Aquaponics can also be a human investment.
Tamaru works with staff at the Hawaiʻi State Hospital next door who adopted aquaponics as part of their occupational therapy work program. About a year ago, staff members and patients assembled three aquaponic modules on an old, outdoor basketball court. Each consists of a fish tank, a cinder bed filter and two floating rafts, all supported on tables.
“It was like building an erector set,” says occupational therapist Judy Dacanay.
Patients in the work program learn important skills—being on time, collaborating, accepting direction—while maintaining the system. It helped that one patient was a plumber. Each Tuesday, they harvest about 5–15 pounds of lettuce and green onions, which goes into salads and sandwiches served at the facility.
Tamaru is also working with the state Department of Hawaiian Home Lands on its Waiʻanae Valley homestead project and Godʻs Country Waimānalo Homestead Association.

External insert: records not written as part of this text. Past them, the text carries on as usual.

Lemma publish_inv st ts f s r h now c flt :
  inv st ts →
  let fwd := nextForwarder st in
  let st1 := mkRegistry (subscriptions_ st) (promises st) (targets st) (nextNode st) (fwd + 1) in
  ∃ st2 ev, createFromPublish f fwd s r h now (λ _, mkChain c (Some flt)) st1 = Some (st2, c, ev) ∧
    inv st2 ts ∧
    subscriptions_ st2 !! f = Some (mkSub (nextNode st) fwd s r h true (Some flt) now) ∧
    promises st2 !! nextNode st = Some Fulfilled ∧
    (∀ n, n ≠ nextNode st → promises st2 !! n = promises (eraseSub f st) !! n) ∧
    ev = ((λ e, mkEvicted (forwarder e) (handle e)) <$> subscriptions_ st !! f).
Proof.
  intros Hi fwd st1. pose proof (eraseSub_inv st ts f Hi) as He.
  destruct (eraseSub_frame st f) as (Fn&Ff&Ft).
  assert (eraseSub f st1 = mkRegistry (subscriptions_ (eraseSub f st)) (promises (eraseSub f st))
            (targets st) (nextNode st) (fwd + 1)) as Hst1.
  { unfold eraseSub. cbn. destruct (subscriptions_ st !! f) as [e|]; [|done].
    by destruct (promises st !! node e) as [[]|]. }
  pose proof (emplace_inv (eraseSub f st) ts f s now true He) as Hm.
  rewrite eraseSub_lookup, bool_decide_eq_true_2, Fn, Ff, Ft in Hm by done. specialize (Hm eq_refl).
  cbv zeta in Hm. cbn [negb] in Hm.
  unfold createFromPublish. rewrite Hst1. cbn -[eraseSub]. unfold resolve. cbn -[eraseSub].
  replace (nextNode st + 1 - 1) with (nextNode st) by lia. rewrite lookup_insert_eq.
  cbn -[eraseSub]. rewrite alter_insert_eq. cbn -[eraseSub].
  eexists _, _. split; [reflexivity|]. split_and!.
  - eapply (update_inv _ _ f _ (mkSub (nextNode st) fwd s r h true (Some flt) now)) in Hm;
      [|cbn -[eraseSub]; apply lookup_insert_eq|done|done].
    eapply inv_targets in Hm. cbn -[eraseSub] in Hm. rewrite insert_insert_eq in Hm.
    replace (nextNode st + 1 - 1) with (nextNode st) by lia. exact Hm.
  - cbn -[eraseSub]. by rewrite lookup_insert_eq.
  - cbn -[eraseSub]. by rewrite lookup_insert_eq.
  - intros n Hn. cbn -[eraseSub]. by rewrite !lookup_insert_ne.
  - by destruct (subscriptions_ st !! f).
Qed.

Lemma dropToken_elem t t' ts : t' ∈ dropToken t ts ↔ t' ≠ t ∧ t' ∈ ts.
Proof. unfold dropToken. by rewrite list_elem_of_filter. Qed.

(** A closed token whose entry is gone or replaced. *)
Lemma drop_stale_inv st ts t :
  inv st ts →
  (∀ e, subscriptions_ st !! tokFtn t = Some e → forwarder e ≠ tokForwarder t) →
  inv st (dropToken t ts).
Proof.
  intros [He Hn Hp Hpr Ht] Hst. constructor; try done.
  - intros n (f&e&Hs&Hnd&Hin)%Hp. exists f, e. split_and!; try done.
    apply dropToken_elem. split; [|done]. intros <-. by apply (Hst e).
  - intros t' [_ Hin]%dropToken_elem. by apply Ht.
Qed.

(** Resolving the promise of an entry and closing its token. *)
Lemma resolve_inv st ts f e (t := mkToken f (forwarder e)) :
  inv st ts → t ∈ ts → subscriptions_ st !! f = Some e →
  ∃ st', resolve (node e) Fulfilled st = Some st' ∧ inv st' (dropToken t ts) ∧
    st' = set_promise (node e) Fulfilled st.
Proof.
  intros Hi Hin Hs. pose proof Hi as [He Hn Hp Hpr Ht]. destruct (Ht t Hin) as [_ Hx].
  specialize (Hx e Hs eq_refl). unfold resolve. rewrite Hx. eexists. split_and!; [done| |done].
  constructor; cbn.
  - intros f' e' Hs'. destruct (He f' e' Hs') as (?&?&Hpp). split_and!; [done|done|].
    destruct (decide (node e' = node e)) as [->|]; [rewrite lookup_insert_eq; auto|].
    by rewrite lookup_insert_ne.
  - done.
  - intros n. rewrite lookup_insert_Some. intros [[_ ?]|[Hne Hpn]]; [done|].
    destruct (Hp n Hpn) as (f'&e'&Hs'&Hnd&Hin'). exists f', e'. split_and!; try done.
    apply dropToken_elem. split; [|done]. unfold t. intros [= -> _]. congruence.
  - intros n p. rewrite lookup_insert_Some. intros [[<- _]|[_ Hpn]]; by eapply Hpr.
  - intros t' [Hne Hin']%dropToken_elem. destruct (Ht t' Hin') as [? Hx']. split; [done|].
    intros e' Hs' Hf'. rewrite lookup_insert_ne; [by apply Hx'|]. intros Heq. apply Hne.
    assert (f = tokFtn t') as Hff by (by eapply (Hn f (tokFtn t') e e')). subst f.
    assert (e' = e) as -> by congruence. unfold t. rewrite Hf'. by destruct t'.
Qed.

Lemma set_failed_inv st ts n :
  inv st ts → promises st !! n = Some Broken → inv (set_promise n Failed st) ts.
Proof.
  intros [He Hn Hp Hpr Ht] Hb. constructor; cbn.
  - intros f e Hs. destruct (He f e Hs) as (?&?&Hx). split_and!; [done|done|].
    rewrite lookup_insert_ne; [done|]. intros ->. destruct Hx; congruence.
  - done.
  - intros m. rewrite lookup_insert_Some. intros [[_ ?]|[_ Hm]]; [done|by apply Hp].
  - intros m p. rewrite lookup_insert_Some. intros [[<- _]|[_ Hm]]; by eapply Hpr.
  - intros t Hin. destruct (Ht t Hin) as [? Hx]. split; [done|]. intros e Hs Hf.
    specialize (Hx e Hs Hf). rewrite lookup_insert_ne; [done|]. intros ->. congruence.
Qed.

Lemma complete_inv st ts t h r u :
  inv st ts → t ∈ ts →
  ∃ st' b, completeSubscription t h r u st = Some (st', b) ∧ inv st' (dropToken t ts).
Proof.
  intros Hi Hin. unfold completeSubscription.
  destruct (subscriptions_ st !! tokFtn t) as [e|] eqn:Hs.
  2:{ eexists _, _. split; [done|]. apply drop_stale_inv; [done|]. congruence. }
  case_bool_decide as Hf.
  { eexists _, _. split; [done|]. apply drop_stale_inv; [done|]. congruence. }
  destruct t as [f fwd]. cbn in *. subst fwd.
  set (e' := mkSub (node e) (forwarder e) u r h (isPublish e) (topNFilter e) (lastObjectTime e)).
  pose proof (update_inv st ts f e e' Hi Hs eq_refl eq_refl) as Hi'.
  destruct (resolve_inv _ ts f e' Hi' Hin) as (st'&Hr&Hi''&_); [apply lookup_insert_eq|].
  change (node e') with (node e) in Hr. rewrite Hr. eauto.
Qed.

The Kaupuni project in Waiʻanae incorporates an aquaponic system on each homestead to provide food for the families. “Similar goals of becoming more self reliant in the availability of food are being sought in Wamānalo,” he says. “What doesn’t grow in sand, aquaponics can do.”
It’s another demand on his and his colleagues’ time, but Tamaru’s enthusiasm doesn’t wane.
“That’s what we do. We’re land grant extension agents and specialists,” he explains, referring to agricultural mission set at the university’s founding.